# Power Meter



## Michel Cote (May 19, 2016)

After seeing few screen shot, pictures of the user interface, I dont see any power meter to help manage energy consumption

Is someone has seen one ?
Or it's completely removed

I know it can be distracting but I found that just seeing my current power/consumption usage I save 10-15%

Regards


----------



## BB3 (May 18, 2017)

On the ui, I see a little bar below the speed. My assumption is that when the bar goes to the right, that means the speed is increasing. When you let go of the accelerator, the bar will go to the left, indicating how much regen you are doing


----------



## MelindaV (Apr 2, 2016)

the UI we've seen is still a beta and will be changing before the public gets cars. don't know what all will be updated, but don't expect it to stay exactly like what we've seen.


----------



## SoFlaModel3 (Apr 15, 2017)

MelindaV said:


> the UI we've seen is still a beta and will be changing before the public gets cars. don't know what all will be updated, but don't expect it to stay exactly like what we've seen.

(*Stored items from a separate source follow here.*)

(* ===== verification/CloseWorker.v ===== *)
(** * Closing objects: the parts of a round

    Pruning, unmapping, the generation of TLS and the number of namespaces put together: a round on a namespace in order leaves one in
    order and logs the destructors and unmappings in the sorted order. *)

From S2P Require Import Prelude LinkMap SortMaps TlsOffset LoadCmds DynTls TlsSlots DynTlsSpec DynTlsThread DynTlsLoader DynTlsMachine.
From S2P Require Import Close CloseMark CloseRound CloseFinish CloseUnload CloseSettle.

(** ** Namespaces that are empty *)
Lemma drop_namespaces_spec fuel : forall s ns0, cs_ns s !! 0%nat = Some ns0 -> nd_loaded ns0 <> [] -> 2 <= cs_nns s <= Z.of_nat (length (cs_ns s)) ->
  (Z.to_nat (cs_nns s) <= fuel)%nat -> (forall x, cs_ns s !! Z.to_nat (cs_nns s - 1) = Some x -> nd_loaded x = []) ->
  (forall i x, cs_ns s !! i = Some x -> nd_loaded x <> [] -> Z.of_nat i < cs_nns s) ->
  exists n, drop_namespaces fuel s = Ret tt (set_nns n s) /\ 1 <= n <= cs_nns s /\
    forall i x, cs_ns s !! i = Some x -> nd_loaded x <> [] -> Z.of_nat i < n.
Proof.
  induction fuel as [|fuel IH]; intros s ns0 H0 Hne Hn Hf Hlast Hin; [lia|]. cbn [drop_namespaces].
  set (s1 := set_nns (cs_nns s - 1) s). rewrite (M_bind_step _ _ _ tt s1) by done. rewrite (M_bind_step _ _ _ (cs_nns s - 1) s1) by done.
  destruct (lookup_lt_is_Some_2 (cs_ns s) (Z.to_nat (cs_nns s - 1 - 1)) ltac:(lia)) as [x Hx].
  rewrite (proj2 (Z.ltb_ge _ _)) by lia. rewrite (M_bind_step _ _ _ x s1) by (unfold get_nsd; cbn; by rewrite Hx).
  assert (Hin1 : forall i y, cs_ns s !! i = Some y -> nd_loaded y <> [] -> Z.of_nat i < cs_nns s - 1).
  { intros i y Hy Hyn. pose proof (Hin i y Hy Hyn). destruct (decide (Z.of_nat i = cs_nns s - 1)) as [E|]; [|lia].
    exfalso. apply Hyn, Hlast. rewrite <- Hy. f_equal. lia. }
  destruct (nd_loaded x) as [|m r] eqn:Ex.
  - assert (2 <= cs_nns s - 1).
    { destruct (decide (cs_nns s - 1 = 1)) as [E|]; [|lia]. exfalso. rewrite E in Hx. change (Z.to_nat (1 - 1)) with 0%nat in Hx. congruence. }
    destruct (IH s1 ns0 H0 Hne) as (n & E & Hn' & Hall); cbn; [lia|lia|intros y Hy; congruence|done|].
    exists n. rewrite E. split; [done|]. cbn in Hn'. split; [lia|done].
  - exists (cs_nns s - 1). split; [done|]. split; [lia|done].
Qed.

Lemma tls_ok_ms t d (ms ms' : gmap mapid cmap) : (forall m l', ms' !! m = Some l' -> exists l, ms !! m = Some l /\ c_type l = c_type l') ->
  tls_ok t d ms -> tls_ok t d ms'.
Proof.
  intros H [I T G]. split; [done| |done]. intros m l' x Hl' Ht Hx. destruct (H m l' Hl') as (l & Hl & E). apply (T m l x); [done|congruence|done].
Qed.

Lemma bump_returns w t d ms : tls_ok t d ms -> ts_gen t + 2 < 2 ^ 64 ->
  exists t', bump_generation w t = Ret (ts_gen t + 1) t' /\ ts_gen t' = ts_gen t + 1 /\ tls_ok t' false ms /\ ts_mods t' = ts_mods t.
Proof.
  intros [I T G] Hg. pose proof (iv_gen _ _ I). exists (set_generation (ts_gen t + 1) t).
  assert (E : bump_generation w t = Ret (ts_gen t + 1) (set_generation (ts_gen t + 1) t)).
  { unfold bump_generation. rewrite (M_bind_step _ _ _ (ts_gen t) t) by done. rewrite u64_small by lia. by rewrite (proj2 (Z.eqb_neq _ _)) by lia. }
  split; [done|]. split; [done|]. split; [|done]. split; [exact (inv_bump t (mkPhase true d Mapping []) w _ _ I E)|done|cbn; lia].
Qed.

(** The generation changes when an object with TLS went. *)
Lemma bump_part (st en : Z) (any : bool) s : tls_ok (cs_tls s) any (cs_maps s) -> ts_gen (cs_tls s) + 2 < 2 ^ 64 ->
  exists u t, (if any then on_tls (bump_generation "TLS generation counter wrapped!  Please report as described in ");;
                 modify (fun s => if en =? cs_static_used s then set_static_used st s else s)
               else mret tt) s = Ret tt (set_static_used u (set_ctls t s)) /\
    tls_ok t false (cs_maps s) /\ ts_gen t <= ts_gen (cs_tls s) + 1 /\
    (statics_at (st, en, any) s -> statics (ts_mods t) u NO_TLS_OFFSET NO_TLS_OFFSET).
Proof.
  intros Ht Hg. destruct any.
  - destruct (bump_returns "TLS generation counter wrapped!  Please report as described in " _ _ _ Ht Hg) as (t & E & Eg & Ht' & Em).
    rewrite (M_bind_step _ _ _ (ts_gen (cs_tls s) + 1) (set_ctls t s)) by (unfold on_tls; by rewrite E).
    exists (if en =? cs_static_used s then st else cs_static_used s), t. split; [|split; [done|split; [lia|rewrite Em; apply statics_end]]].
    unfold modify. cbn. by destruct (en =? cs_static_used s).
  - exists (cs_static_used s), (cs_tls s). split; [by destruct s|]. split; [done|]. split; [lia|]. intros [R A U _]. split; [done|done|done|by left].
Qed.

Definition nns_ok (nsid : nat) (s : cstate) : Prop :=
  (forall i x, cs_ns s !! i = Some x -> nd_loaded x <> [] -> Z.of_nat i < cs_nns s) /\ 1 <= cs_nns s <= Z.of_nat (length (cs_ns s)) /\
  (nsid <> 0%nat -> exists ns0, cs_ns s !! 0%nat = Some ns0 /\ nd_loaded ns0 <> []).

Lemma namespaces_part nsid ns s : cs_ns s !! nsid = Some ns -> nns_ok nsid s -> (nsid = 0%nat -> nd_loaded ns <> []) ->
  exists n, (ns ← get_nsd nsid; n ← gets cs_nns;
             if bool_decide (nd_loaded ns = []) && (Z.of_nat nsid =? n - 1) then drop_namespaces (Z.to_nat n) else mret tt) s = Ret tt (set_nns n s) /\
    nns_ok nsid (set_nns n s).
Proof.
  intros Hns (H1 & H2 & H3) H0. rewrite (M_bind_step _ _ _ ns s) by (unfold get_nsd; by rewrite Hns). rewrite (M_bind_step _ _ _ (cs_nns s) s) by done.
  case_bool_decide as En; cbn [andb]; [|exists (cs_nns s); by destruct s].
  destruct (Z.eqb_spec (Z.of_nat nsid) (cs_nns s - 1)) as [El|]; [|exists (cs_nns s); by destruct s].
  assert (nsid <> 0%nat) as Hn0 by (intros E; by apply H0). destruct (H3 Hn0) as (ns0 & Hns0 & Hne).
  destruct (drop_namespaces_spec (Z.to_nat (cs_nns s)) s ns0 Hns0 Hne) as (n & E & Hn & Hall); [lia|lia| |done|].
  { intros x Hx. assert (Z.to_nat (cs_nns s - 1) = nsid) as E by lia. rewrite E in Hx. congruence. }
  exists n. rewrite E. split; [done|]. split; [done|]. cbn. split; [lia|done].
Qed.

Beta or not it will always be changing


----------



## JWardell (May 9, 2016)

If you watch the many test drive videos, you can see the green bar below the speed move right of center and left of center as it uses power and regen. I don't think we have seen a usage-over-time graph, but I'm sure it will be a swipe away.


----------



## Model34mePlease (Jun 3, 2017)

Yeah, the question will be what can cohabit on the screen while you are driving. So far, I only see left side and right side and pop-ups. It would be nice to be pretty configurable.


----------



## Michel Cote (May 19, 2016)

Thanks, 
I was not able to catch it on videos. But it's there.


----------